Mrs_Sumart1
New member
Agustus 1980 silam, Presiden Libya, Moamar Qadhafi pernah menyerukan agar orang Kristen di jazirah Arab segera bertobat. Menurut Qadhafi, ?Seorang Arab yang beragama Kristen merupakan suatu penyimpangan.? Pernyataan ini diungkapkannya saat diwawancarai sebuah media harian di Libia ketika ia ditanya tentang nasib sepuluh juta orang Kristen di Arab. Tidak disangkal lagi, pendapat ini bermuatan politis. Atau kalau mau berprasangka buruk, sebenarnya Qadhafi tidak memahami sejarah kekristenan di Arab.

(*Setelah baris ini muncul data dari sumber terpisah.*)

(** * A typed HTTP client SDK: request composition, status check,
      response validation and session lifecycle.

    Shallow embedding of [axum_leptos_htmx_wc_sdk] ([types.py], [client.py]).

    - JSON values are the Python values that [res.json()] returns and that
      the [json=] argument of a request receives.
    - The pydantic models of [types.py] are records, each in a module of
      its own with its [model_validate].
    - The methods of [Client] run in a state-and-exception monad whose state
      is the underlying [httpx.AsyncClient] (lifecycle state, number of
      transport releases, log of the requests sent). *)

From Stdlib Require Import PrimFloat ZArith String Ascii List Bool Lia.
Import ListNotations.
Local Open Scope string_scope.
Local Open Scope list_scope.

Set Implicit Arguments.
Set Warnings "-inexact-float".

(** ** JSON values *)

#[warnings="-register-all"] Inductive JSON : Type :=
| JNull
| JBool (b : bool)
| JInt (n : Z)
| JFloat (f : float)
| JStr (s : string)
| JArr (items : list JSON)
| JObj (members : list (string * JSON)).

(** A Python [dict] with string keys, in insertion order. *)
Definition dict := list (string * JSON).

(** [d.get(k)]: the value stored under [k], if any. *)
Fixpoint lookup (k : string) (d : dict) : option JSON :=
  match d with
  | [] => None
  | (k', v) :: rest => if String.eqb k k' then Some v else lookup k rest
  end.

(** [k in d]. *)
Definition has_key (k : string) (d : dict) : bool :=
  match lookup k d with Some _ => true | None => false end.

Definition keys (d : dict) : list string := map fst d.

Definition is_none (j : JSON) : bool :=
  match j with JNull => true | _ => false end.
(** [publish] handler by handler: it returns when every handler returns,
    and otherwise raises what the first handler that raises has raised,
    having called no handler after it and handed nothing to the sink. *)
Lemma publish_outcome topic msg s :
  let subs := resolved topic s in
  let s1 := after_resolution topic s in
  let external :=
    match _has_backing s, _serializer s with
    | true, Some serializer =>
        if isinstance msg (_publishable_types s)
        then [PublishedExternal topic (serializer msg)] else []
    | _, _ => []
    end in
  let outcome i sub :=
    behaviour (trace s ++ dispatch_of msg (take i subs)) (Subscription.handler sub) msg in
  match (publish behaviour (Some topic) (Some msg) s).1 with
  | Ok _ =>
      (∀ i sub, subs !! i = Some sub → outcome i sub = Returns) ∧
      (publish behaviour (Some topic) (Some msg) s).2
        = set_pub_count (pub_count s + 1)%Z
            (set_trace (trace s ++ dispatch_of msg subs ++ external) s1)
  | Raise e =>
      ∃ i sub, subs !! i = Some sub ∧ e = HandlerRaised (Subscription.handler sub) ∧
        outcome i sub = Raises ∧
        (∀ j sub', j < i → subs !! j = Some sub' → outcome j sub' = Returns) ∧
        (publish behaviour (Some topic) (Some msg) s).2
          = set_trace (trace s ++ dispatch_of msg (take (S i) subs)) s1
  end.
Proof.
  intros subs s1 external outcome. subst outcome.
  pose proof (after_resolution_trace topic s) as Htrace.
  pose proof (after_resolution_same_config topic s) as (Hb & Hser & Hty).
  pose proof (after_resolution_pub_count topic s) as Hpub.
  fold s1 in Htrace, Hb, Hser, Hty, Hpub.
  pose proof (dispatch_outcome subs msg s1) as Hd. cbn zeta in Hd.
  rewrite Htrace in Hd.
  assert ((match _patterns s !! topic with
           | Some subs => mret subs
           | None => _resolve_subscriptions topic
           end) s = (Ok subs, s1)) as Hres.
  { rewrite /subs /s1 /resolved /after_resolution.
    destruct (_patterns s !! topic) eqn:Hc; [done|].
    by rewrite _resolve_subscriptions_eq /= resolved_uncached // /resolved Hc. }
  rewrite /publish /publish_c. bus_simpl. rewrite Hres /=.
  destruct (for_each subs _ s1) as [[[]|e] s2]; simpl in *.
  - destruct Hd as [-> Hall]. rewrite /= Hb Hser Hty /external.
    destruct (_has_backing s), (_serializer s) as [serializer|]; simpl;
      try destruct (isinstance msg _); simpl; (split; [done|]);
      rewrite ?Hpub ?app_nil_r -?app_assoc //.
  - destruct Hd as (i & sub & Hi & -> & Hraises & Hbefore & ->).
    exists i, sub. by split_and!.
Qed.
(** * Story / Chapter / Bubble backend: the hierarchical document access layer

    A shallow embedding of [src/main.py] and [src/schemas.py].

    - Request handlers are computations in a small state-and-exception monad
      [M] over a [World]: the contents of the three collections plus the log
      of the store operations issued so far.
    - [bson.ObjectId] and the server-side cursor sort of the document store
      are external to the repository; they enter through the interfaces
      [BsonObjectId] and [CursorSort].  A concrete instance of each is given
      so that every handler can be run on concrete requests.
    - Stored documents are the records of the entity model: every field has
      its declared type, and [order] may be absent from a stored child
      (the read paths use [d.get("order", 0)]).
    - The handlers are modelled over a connected store ([db] is not [None]). *)

From Stdlib Require Import ZArith NArith List String Ascii Bool Lia.
From Stdlib Require Import Permutation Sorted.
From stdpp Require Import base strings gmap.
Import ListNotations.

Local Open Scope string_scope.
Local Open Scope Z_scope.

(* ===================================================================== *)
(** ** External interface: bson.ObjectId *)
(* ===================================================================== *)

(** [ObjectId_parse s] is the constructor call [ObjectId(s)] on a string:
    [None] stands for [bson.errors.InvalidId].  [ObjectId_str o] is [str(o)].
    [ObjectId_new] is the generator used by the store when it assigns the
    identity of an inserted document. *)
Class BsonObjectId := {
  ObjectId : Type;
  ObjectId_eqb : ObjectId -> ObjectId -> bool;
  ObjectId_eqb_spec : forall a b, ObjectId_eqb a b = true <-> a = b;
  ObjectId_parse : string -> option ObjectId;
  ObjectId_str : ObjectId -> string;
  ObjectId_new : list ObjectId -> ObjectId;
  ObjectId_new_fresh : forall l, ~ In (ObjectId_new l) l
}.

(** [ObjectId.is_valid(s)]: bson tries the constructor and reports whether it
    raised. *)
Definition ObjectId_is_valid `{BsonObjectId} (s : string) : bool :=
  match ObjectId_parse s with
  | Some _ => true
  | None => false
  end.

(* ===================================================================== *)
(** ** Ordering of sort keys *)
(* ===================================================================== *)

(** BSON comparison of an optional integer field: a missing field sorts as
    null, and null sorts before every number. *)
Definition bson_leb (a b : option Z) : bool :=
  match a, b with
  | None, _ => true
  | Some _, None => false
  | Some x, Some y => x <=? y
  end.
(** X20: [validateUrl] accepts a URL exactly when it parses, its protocol is
    http: or https:, its path contains a dot and its extension is one of the
    nine it lists.  Whatever it throws is 'Invalid URL format' or a message
    about the protocol or the extension: the message 'URL must point to a
    file with a valid extension', thrown inside the [try] block, never
    leaves it, the [catch] block turning it into 'Invalid URL format'. *)
Theorem validateUrl_decision (parse : FilePath.UrlParse) :
  (FilePath.validateUrl parse = Return tt
   <-> exists url,
         parse = FilePath.Parsed url
         /\ In (FilePath.protocol url) ["http:"; "https:"]
         /\ includes "." (FilePath.pathname url) = true
         /\ In (FilePath.extname url) FilePath.urlExtensions)
  /\ (forall message,
        FilePath.validateUrl parse = Throw message ->
        message <> "URL must point to a file with a valid extension"
        /\ (message = "Invalid URL format"
            \/ includes "Unsupported protocol" message = true
            \/ includes "Unsupported file extension" message = true))
  /\ (forall url,
        parse = FilePath.Parsed url ->
        In (FilePath.protocol url) ["http:"; "https:"] ->
        includes "." (FilePath.pathname url) = false ->
        FilePath.validateUrl parse = Throw "Invalid URL format").
Proof.
  assert (Hreturns : FilePath.validateUrl parse = Return tt
                     <-> FilePath.validateUrlBody parse = Return tt).
  { unfold FilePath.validateUrl.
    destruct (FilePath.validateUrlBody parse) as [[]|m]; [tauto|].
    destruct (includes "Unsupported protocol" m
              || includes "Unsupported file extension" m);
      split; discriminate. }
  split; [|split].
  - rewrite Hreturns. unfold FilePath.validateUrlBody.
    destruct parse as [url|m].
    + destruct (arrayIncludes (FilePath.protocol url) ["http:"; "https:"])
        eqn:Hp; cbn [negb].
      * destruct (includes "." (FilePath.pathname url)) eqn:Hd; cbn [negb].
        -- destruct (arrayIncludes (FilePath.extname url) FilePath.urlExtensions)
             eqn:He; cbn [negb].
           ++ split; [|reflexivity]. intros _. exists url.
              apply arrayIncludes_In in Hp, He. now repeat split.
           ++ split; [discriminate|].
              intros (u & [= <-] & _ & _ & Hin).
              apply arrayIncludes_In in Hin. congruence.
        -- split; [discriminate|].
           intros (u & [= <-] & _ & Hdot & _). congruence.
      * split; [discriminate|].
        intros (u & [= <-] & Hin & _).
        apply arrayIncludes_In in Hin. congruence.
    + split; [discriminate|]. intros (u & Hu & _). discriminate.
  - intros message. unfold FilePath.validateUrl.
    destruct (FilePath.validateUrlBody parse) as [[]|m]; [discriminate|].
    destruct (includes "Unsupported protocol" m
              || includes "Unsupported file extension" m) eqn:Hm.
    + intros [= <-]. split.
      * intros ->. vm_compute in Hm. discriminate.
      * right. now apply orb_true_iff in Hm.
    + intros [= <-]. split; [discriminate | now left].
  - intros url -> Hp Hd. unfold FilePath.validateUrl, FilePath.validateUrlBody.
    apply arrayIncludes_In in Hp. rewrite Hp, Hd. reflexivity.
Qed.

Example validateUrl_examples :
  FilePath.validateUrl
    (FilePath.Parsed {| FilePath.protocol := "https:";
                        FilePath.pathname := "/docs/invoice.pdf";
                        FilePath.extname := ".pdf" |}) = Return tt
  /\ FilePath.validateUrl
       (FilePath.Parsed {| FilePath.protocol := "ftp:";
                           FilePath.pathname := "/docs/invoice.pdf";
                           FilePath.extname := ".pdf" |})
     = Throw "Unsupported protocol: ftp:. Only HTTP and HTTPS are supported."
  /\ FilePath.validateUrl
       (FilePath.Parsed {| FilePath.protocol := "https:";
                           FilePath.pathname := "/docs/invoice";
                           FilePath.extname := "" |})
     = Throw "Invalid URL format"
  /\ FilePath.validateUrl
       (FilePath.Parsed {| FilePath.protocol := "https:";
                           FilePath.pathname := "/docs/scan.ppm";
                           FilePath.extname := ".ppm" |})
     = Throw "Unsupported file extension in URL: .ppm".
Proof. repeat split; reflexivity. Qed.

(** ** Every withdrawn document is filed once *)

Section FiledOnce.

Variable w : BPS.World.

Lemma filedOnce_refl s : filedOnce [] s s.
Proof. exists [], []. rewrite !app_nil_r. now repeat split. Qed.

Lemma filedOnce_trans ids1 ids2 s1 s2 s3 :
  filedOnce ids1 s1 s2 -> filedOnce ids2 s2 s3 ->
  filedOnce (ids1 ++ ids2) s1 s3.
Proof.
  intros (d1 & l1 & Hc1 & Hf1 & Hp1) (d2 & l2 & Hc2 & Hf2 & Hp2).
  exists (d1 ++ d2)%list, (l1 ++ l2)%list.
  rewrite Hc2, Hc1, Hf2, Hf1, <- !app_assoc. repeat split.
  rewrite <- Hp1, <- Hp2, !map_app, <- !app_assoc.
  apply Permutation_app_head. rewrite !app_assoc.
  apply Permutation_app_tail. apply Permutation_app_comm.
Qed.
(** Every store the service reaches from a well-formed one is well-formed. *)
Lemma run_ops_wf E ops w :
  graph_wf (w_db w) → graph_wf (w_db (run_ops (neo4j_run E) ops w)).
Proof.
  revert w. induction ops as [|[o ev] ops IH]; intros w Hwf; [done|].
  cbn. apply IH. destruct o as [prompt|id|q]; cbn [step fst snd].
  - destruct (create_prompt_cases E prompt ev w) as [[e ->]| ->]; cbn [snd w_db];
      [done|by apply created_wf].
  - by rewrite get_prompt_keeps_db.
  - destruct (search_prompts_db_after E q ev w) as [-> | ->];
      [done|by apply ensure_index_wf].
Qed.

Lemma or_empty_Some tags : or_empty (Some tags) = tags.
Proof. by destruct tags. Qed.

Lemma graph_wf_empty : graph_wf empty_graph.
Proof. unfold graph_wf, tags_unique. cbn. split_and!; constructor. Qed.

Lemma _get_prompt_created E id text source tags g :
  find_nodes Prompt "id" id g = [] →
  let g' := created id text source tags g in
  _get_prompt (neo4j_run E) id (TxState g' None)
  = Done (VDict [("id", VStr id); ("text", VStr text); ("source", of_option source);
                 ("tags", VList (VStr <$> tags_of (new_prompt id text source g).1 g'))])
         (TxState g' None).
Proof.
  intros Hf g'. unfold _get_prompt. rewrite neo4j_run_get.
  erewrite bind_Done; [|apply (cypher_get_ok id g')].
  unfold g'. rewrite find_nodes_created by done.
  by destruct source.
Qed.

Pemahaman Qadhafi tentang Arab dan Islam tampak reduksionis, sebagaimana umumnya orang Indonesia melihat Arab adalah Islam dan Islam adalah Arab; dua sisi mata uang. Kesalahan orang memandang sejarah mengakibatkan efek domino, seolah-olah Islam dan Kristen lahir dari dua kutub dunia yang berbeda, yakni Barat dan Timur. Kristen sampai sekarang kesannya agama Eropa yang identik dengan gaya hidup dan cara berpikir Barat. Kristen padahal muncul di zaman Isa di kawasan Arab. Hanya saja karena perjalanan panjang sejarah, Kristen lebih berkembang di Eropa dan menemukan karakternya yang khas sebagai agama orang Barat. Sampai-sampai beragam simbol kekristenan, bahkan raut muka Yesus dan Bunda Maria pun lebih mengesankan wajah Barat ketimbang Yerusalem. Sementara itu, Islam yang lebih banyak berkembang di Arab dinyatakan sebagai agama Arab. Sesuatu yang problematis tentunya.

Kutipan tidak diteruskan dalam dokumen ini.